Markit reported this morning that the Chinese economy continued to grow in February, but at a somewhat slower pace. The HSBC Flash China Manufacturing Purchasing Managers’ Index (PMI), which is prepared by Markit, declined from 52.3 in January to 50.4 in February. The good news is that this index has been in expansion territory for four straight months (having contracted for 12 months prior to that). On the negative side, many of the subcomponents of this index eased in February, signifying a slower pace of activity.
Indeed, the index for output decreased from 52.7 to 51.2, and new orders dropped from 52.7 to 51.2. Hiring activity also slowed down, off from 51.2 to 50.5, indicating employment growth just barely above being flat.

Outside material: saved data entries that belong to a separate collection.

(* ===== verification/VTypes.v ===== *)
(** * VTypes: the types of values in registers

    Model of [extensions/include/VTypes.h] and [extensions/lib/VTypes.cc]: how
    a number of two or four words is laid out in registers of 16 bits, on a
    little-endian host, and the names of the types.  A union is the list of
    its words, the lowest first; words that a constructor leaves
    indeterminate are zero. *)

From Stdlib Require Import SpecFloat.
From S2P Require Import Prelude CFloat UniSetTypes.

Local Open Scope uniset_scope.

Module VTypes.
Import CFloat UniSetTypes.

Inductive VType :=
| vtUnknown | vtF2 | vtF2r | vtF4 | vtByte | vtUnsigned | vtSigned | vtI2 | vtI2r | vtU2 | vtU2r.

#[export] Instance VType_eq_dec : EqDecision VType.
Proof. solve_decision. Defined.

Definition str2type (s : text) : VType :=
  let named a b := eqt s (txt a) || eqt s (txt b) in
  if named "Byte" "byte" then vtByte
  else if named "F2" "f2" then vtF2
  else if named "F2r" "f2r" then vtF2r
  else if named "F4" "f4" then vtF4
  else if named "Unsigned" "unsigned" then vtUnsigned
  else if named "Signed" "signed" then vtSigned
  else if named "I2" "i2" then vtI2
  else if named "I2r" "i2r" then vtI2r
  else if named "U2" "u2" then vtU2
  else if named "U2r" "u2r" then vtU2r
  else vtUnknown.

Definition type2str (t : VType) : text :=
  match t with
  | vtByte => txt "Byte" | vtF2 => txt "F2" | vtF2r => txt "F2r" | vtF4 => txt "F4"
  | vtUnsigned => txt "Unsigned" | vtSigned => txt "Signed"
  | vtI2 => txt "I2" | vtI2r => txt "I2r" | vtU2 => txt "U2" | vtU2r => txt "U2r"
  | vtUnknown => txt "vtUnknown"
  end.

Definition wsize (t : VType) : nat :=
  match t with
  | vtByte | vtUnsigned | vtSigned | vtUnknown => 1
  | vtF2 | vtF2r | vtI2 | vtI2r | vtU2 | vtU2r => 2
  | vtF4 => 4
  end.

(** ** Words *)

(** The words of the bits of a number, and the number of words. *)
Fixpoint words (n : nat) (v : Z) : list Z :=
  match n with
  | O => []
  | S n' => v mod 2 ^ 16 :: words n' (v / 2 ^ 16)
  end.
Fixpoint of_words (l : list Z) : Z :=
  match l with
  | [] => 0
  | w :: l' => w + 2 ^ 16 * of_words l'
  end.

(** [std::swap(v[0], v[1])] *)
Definition swap_words (l : list Z) : list Z :=
  match l with
  | a :: b :: l' => b :: a :: l'
  | _ => l
  end.

(** The loop of the constructors over received words. *)
Definition from_data (n : nat) (data : list Z) (size : nat) : list Z :=
  take (Nat.min n size) data ++ replicate (n - Nat.min n size) 0.

(** A value with the words of its reversed form. *)
Record Reversed := mkRev { raw : list Z; raw_backorder : list Z }.

Definition reversed_of (l : list Z) : Reversed := mkRev l (swap_words l).
Definition reversed_data (l : list Z) : Reversed := mkRev (swap_words l) l.

Definition f2Size : nat := 2.
Definition F2 (f : Z) : list Z := words f2Size f.
Definition F2_data (data : list Z) (size : nat) : list Z := from_data f2Size data size.
Definition F2_float (m : list Z) : Z := of_words m.
Definition F2_long (m : list Z) : Z := lround binary32 (of_words m).
Definition F2_int (m : list Z) : Z := swrap 32 (lround binary32 (of_words m)).
Definition F2r (f : Z) : Reversed := reversed_of (F2 f).
Definition F2r_data (data : list Z) (size : nat) : Reversed := reversed_data (F2_data data size).

Definition f4Size : nat := 4.
Definition F4 (f : Z) : list Z := words f4Size f.
Definition F4_data (data : list Z) (size : nat) : list Z := from_data f4Size data size.
Definition F4_double (m : list Z) : Z := of_words m.
Definition F4_long (m : list Z) : Z := lroundf_of_double (of_words m).

Definition i2Size : nat := 2.
Definition I2 (v : Z) : list Z := words i2Size v.
Definition I2_data (data : list Z) (size : nat) : list Z := from_data i2Size data size.
Definition I2_int32 (m : list Z) : Z := swrap 32 (of_words m).
Definition I2r (v : Z) : Reversed := reversed_of (I2 v).
Definition I2r_data (data : list Z) (size : nat) : Reversed := reversed_data (I2_data data size).

Definition u2Size : nat := 2.
Definition U2 (v : Z) : list Z := words u2Size v.
Definition U2_data (data : list Z) (size : nat) : list Z := from_data u2Size data size.
Definition U2_uint32 (m : list Z) : Z := of_words m.
Definition U2r (v : Z) : Reversed := reversed_of (U2 v).
Definition U2r_data (data : list Z) (size : nat) : Reversed := reversed_data (U2_data data size).

(** [Byte]: the bytes of a word; an index outside is not defined. *)
Definition Byte_make (b1 b2 : Z) : Z := b1 + 256 * b2.
Definition Byte_at (w : Z) (i : nat) : option Z :=
  match i with
  | 0%nat => Some (w mod 256)
  | 1%nat => Some (w / 256)
  | _ => None
  end.

Definition Unsigned (v : Z) : Z := wrap 16 v.
Definition Signed (v : Z) : Z := swrap 16 v.

End VTypes.

(** ** Facts *)

Module VTypesFacts.
Import CFloat UniSetTypes VTypes.

Lemma words_length n v : length (words n v) = n.
Proof. revert v. induction n as [|n IH]; intros v; cbn; [done|]. by rewrite IH. Qed.

Lemma words_range n v : Forall (in_u 16) (words n v).
Proof.
  revert v. induction n as [|n IH]; intros v; cbn [words]; constructor; [|apply IH].
  apply Z.mod_pos_bound. done.
Qed.

Lemma of_words_words n v : of_words (words n v) = v mod 2 ^ (16 * Z.of_nat n).
Proof.
  revert v. induction n as [|n IH]; intros v; cbn [words of_words].
  { symmetry. apply Z.mod_1_r. }
  rewrite IH. replace (16 * Z.of_nat (S n)) with (16 + 16 * Z.of_nat n) by lia.
  rewrite Z.pow_add_r, Z.rem_mul_r by (try apply Z.pow_nonzero; lia). done.
Qed.

Lemma words_of_words l : Forall (in_u 16) l -> words (length l) (of_words l) = l.
Proof.
  induction 1 as [|w l Hw _ IH]; cbn [length words of_words]; [done|].
  rewrite Z.mul_comm, Z.mod_add, Z.div_add, Z.mod_small, Z.div_small by (done || apply Hw).
  by rewrite Z.add_0_l, IH.
Qed.

Lemma of_words_range l : Forall (in_u 16) l -> in_u (16 * Z.of_nat (length l)) (of_words l).
Proof.
  intros Hl. rewrite <- (words_of_words l Hl) at 2. rewrite of_words_words.
  apply Z.mod_pos_bound, Z.pow_pos_nonneg; lia.
Qed.

Lemma swap_words_involutive l : swap_words (swap_words l) = l.
Proof. by destruct l as [|a [|b l]]. Qed.

Lemma from_data_whole n data : length data = n -> from_data n data n = data.
Proof.
  intros <-. unfold from_data. rewrite Nat.min_id, Nat.sub_diag, firstn_all. apply app_nil_r.
Qed.

Lemma swrap_mod w z : 0 < w -> swrap w (z mod 2 ^ w) = swrap w z.
Proof. intros Hw. unfold swrap. by rewrite Zplus_mod_idemp_l. Qed.

Lemma words_mod n z : words n (z mod 2 ^ (16 * Z.of_nat n)) = words n z.
Proof. rewrite <- of_words_words. rewrite <- (words_length n z) at 1. apply words_of_words, words_range. Qed.

Lemma words_swrap z : words 2 (swrap 32 z) = words 2 z.
Proof.
  rewrite <- (words_mod 2 (swrap 32 z)), <- (words_mod 2 z). f_equal. change (16 * Z.of_nat 2) with 32.
  unfold swrap. rewrite Zminus_mod_idemp_l. f_equal. lia.
Qed.

(** What the words of a value are read as. *)
Lemma I2_back v : in_s 32 v -> I2_int32 (I2_data (I2 v) 2) = v.
Proof.
  intros Hv. unfold I2_data. rewrite from_data_whole by apply words_length.
  unfold I2_int32, I2. rewrite of_words_words. change (16 * Z.of_nat i2Size) with 32.
  rewrite swrap_mod by done. by apply swrap_small.
Qed.

Lemma U2_back v : in_u 32 v -> U2_uint32 (U2_data (U2 v) 2) = v.
Proof.
  intros Hv. unfold U2_data. rewrite from_data_whole by apply words_length.
  unfold U2_uint32, U2. rewrite of_words_words. by apply Z.mod_small.
Qed.

Lemma F2_back v : in_u 32 v -> F2_float (F2_data (F2 v) 2) = v.
Proof. apply U2_back. Qed.

Lemma F4_back v : in_u 64 v -> F4_double (F4_data (F4 v) 4) = v.
Proof.
  intros Hv. unfold F4_data. rewrite from_data_whole by apply words_length.
  unfold F4_double, F4. rewrite of_words_words. by apply Z.mod_small.
Qed.

Lemma reversed_back (read : list Z -> Z) (l : list Z) :
  read (raw (reversed_data (from_data 2 (raw_backorder (reversed_of l)) 2))) =
  read (swap_words (from_data 2 (swap_words l) 2)).
Proof. done. Qed.

Lemma swapped_data l : length l = 2%nat -> raw (reversed_data (from_data 2 (swap_words l) 2)) = l.
Proof.
  intros Hl. unfold reversed_data. cbn [raw]. rewrite from_data_whole; [apply swap_words_involutive|].
  by destruct l as [|a [|b [|c l]]].
Qed.

(** Values of several words are read back: the words that a register
    gives out for a value of a type, in their order or reversed, are taken by
    the constructor of the type as the same value, and any words taken as a
    value are given out again. *)
Theorem words_give_the_value_back :
  (forall v, in_s 32 v -> I2_int32 (I2_data (I2 v) i2Size) = v /\ I2_int32 (raw (I2r_data (raw_backorder (I2r v)) i2Size)) = v) /\
  (forall v, in_u 32 v -> U2_uint32 (U2_data (U2 v) u2Size) = v /\ U2_uint32 (raw (U2r_data (raw_backorder (U2r v)) u2Size)) = v) /\
  (forall v, in_u 32 v -> F2_float (F2_data (F2 v) f2Size) = v /\ F2_float (raw (F2r_data (raw_backorder (F2r v)) f2Size)) = v) /\
  (forall v, in_u 64 v -> F4_double (F4_data (F4 v) f4Size) = v) /\
  (forall l, Forall (in_u 16) l -> length l = 2%nat ->
     I2 (I2_int32 (I2_data l i2Size)) = l /\ U2 (U2_uint32 (U2_data l u2Size)) = l /\ F2 (F2_float (F2_data l f2Size)) = l).
Proof.
  assert (Hr : forall v, raw (reversed_data (from_data 2 (raw_backorder (reversed_of (words 2 v))) 2)) = words 2 v)
    by (intros v; apply swapped_data, words_length).
  split; [|split; [|split; [|split]]].
  - intros v Hv. split; [by apply I2_back|]. unfold I2r_data, I2r, I2, I2_data, i2Size. rewrite Hr. rewrite <- (I2_back v Hv) at 2.
    unfold I2_data. by rewrite from_data_whole by apply words_length.
  - intros v Hv. split; [by apply U2_back|]. unfold U2r_data, U2r, U2, U2_data, u2Size. rewrite Hr. rewrite <- (U2_back v Hv) at 2.
    unfold U2_data. by rewrite from_data_whole by apply words_length.
  - intros v Hv. split; [by apply F2_back|]. unfold F2r_data, F2r, F2, F2_data, f2Size. rewrite Hr. rewrite <- (F2_back v Hv) at 2.
    unfold F2_data. by rewrite from_data_whole by apply words_length.
  - apply F4_back.
  - intros l Hl H2. unfold I2_data, U2_data, F2_data, i2Size, u2Size, f2Size. rewrite from_data_whole by done.
    pose proof (words_of_words l Hl) as Hw. rewrite H2 in Hw. split; [|by split].
    unfold I2, I2_int32, i2Size. rewrite <- Hw at 2. apply words_swrap.
Qed.

Lemma words_give_the_value_back_witness : I2_int32 (I2_data (I2 (-2)) 2) = -2 /\ F4_double (F4_data (F4 0x3fe0000000000000) 4) = 0x3fe0000000000000.
Proof.
  destruct words_give_the_value_back as (H1 & _ & _ & H4 & _). split; [apply H1; unfold in_s; lia|apply H4; unfold in_u; lia].
Defined.

Lemma type_names t : t <> vtUnknown -> str2type (type2str t) = t.
Proof. by destruct t. Qed.

End VTypesFacts.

There were some measures which were contracting, including new export orders, inventories, and backlogs of work. The export sales figure shifted from just above neutral (50.1) to just barely below it (49.8).
These facts notwithstanding, we still expect for the Chinese economy to grow in 2013, picking up the pace from some of the weaknesses observed last year. The most recent real GDP figures suggested growth of 7.9 percent year-over-year in the fourth quarter of 2012. The forecasts for the current quarter are for growth just barely over 8 percent, with industrial production at the 10.5 percent rate. Therefore, the underlying story line of progress in the China’s economy is not altered by the latest Markit readings of slower activity in February.
Chad Moutray is chief economist, National Association of Manufacturers.